Some organic material that can be used to fertilize your garden include animal manure, compost, blood meal, fish emulsion, and even granite dust. All of these materials are natural and come from the earth. Here are the advantages of using this kind of fertilizer in your garden:
- When you add organic compounds to the soil, it can improve its structure and feed the millions of healthy bacteria naturally found in soil known as microbes. When these microbes thrive, they can contribute to the increase of micronutrients, adding beneficial properties that will help plants grow faster, fuller, and more healthily.
- Rather than a "quick shot" feeding that plants receive with synthetic fertilizer, organic alternatives slowly feed plants over time.
- If price is a concern, consider organic fertilizer. It's much less expensive, and in many cases, you can make it yourself. A compost pile in the backyard is easy to make, and you'll have an effective fertilizer just by building a pile of unwanted garbage.
- The popularity of organic fertilizers has greatly increased, so they're much easier to find, and more varieties are available to choose from.
Of course, there are a few disadvantages to using organic fertilizers, and you'll need to weigh these versus the benefits before you opt to use them in your garden. Here are a few of the downsides to using this type of fertilizer:
- Since organic versions of fertilizers typically take longer to work, they may not be helpful to plants that are in serious need of help right away. You may end up adding the organic version hoping to see a dying plant spring back to life, and it could end up being too late by the time they take effect.

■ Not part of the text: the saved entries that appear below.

(** ** A failure can always be recorded *)

Lemma prepare_ok s i r :
  runs (pending s) !! i = Some r -> is_terminal (row_status r) = false ->
  exists s1, locked (set_committed (pending s) s) s1 /\ _prepare_terminal_write i s = (s1, Ok r).
Proof.
  intros Hr Ho. unfold _prepare_terminal_write.
  rewrite (bind_eq_ok _ _ s s r) by (unfold require_run, get_run, gets, bind; by rewrite Hr).
  rewrite Ho. rewrite (bind_eq_ok _ _ s (set_committed (pending s) s) tt) by done.
  unfold lock_terminal_boundary.
  edestruct acquire_spec as (s1 & ids & E & Hl & Hin). rewrite (bind_eq_ok _ _ _ _ _ E). exists s1.
  split; [done|]. destruct (locked_fields _ _ Hl) as (Ep & _ & Ed & _). unfold bind, get.
  replace (bool_decide _ && _) with false; [apply refresh_run_ok; by rewrite Ep|].
  symmetry. apply andb_false_iff. destruct (bool_decide (dialect s1 = Postgresql)) eqn:Hd; [right|by left].
  bool_simpl. apply negb_false_iff, bool_decide_eq_true, Hin; [by rewrite <- Ed|]. split; [set_solver|].
  split; [by exists r|done].
Qed.

Lemma publish_returns row o s : o <> "" ->
  exists s', publish_final_output row o s = (s', Ok tt) /\ runs (pending s') = runs (pending s).
Proof.
  intros Ho. unfold publish_final_output.
  destruct (append_final_answer_ok (run_id row) o (root_run_id (spec row)) s Ho) as (s1 & art & E1 & [_ Q1 _] & _).
  rewrite (bind_eq_ok _ _ _ _ _ E1).
  match goal with |- exists s', ?m s1 = _ /\ _ => assert (Hq : quiet (run_id row) m) end.
  { apply quiet_bind; [apply quiet_gets|]. intros delta. apply quiet_when, quiet_bind.
    - by apply (quiet_append_event (run_event (run_id row) _ _ _ _)).
    - intros. apply quiet_ret. }
  destruct (Hq s1) as (s2 & [] & E2 & [_ Q2 _]). exists s2. split; [done|congruence].
Qed.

- Chemical fertilizers tend to have much higher concentrations of nutrients. They can also hold up to heavy rains and various soils, while organic matter tends to wash away or decompose much more quickly, resulting in you having to reapply the organic version much more often.
- Understanding how to apply synthetic fertilizer is easy. The amount you need is usually right on the packaging. Organic fertilizer may require a lot more product to work effectively, and it could be tricky to determine just how much you'll need to apply.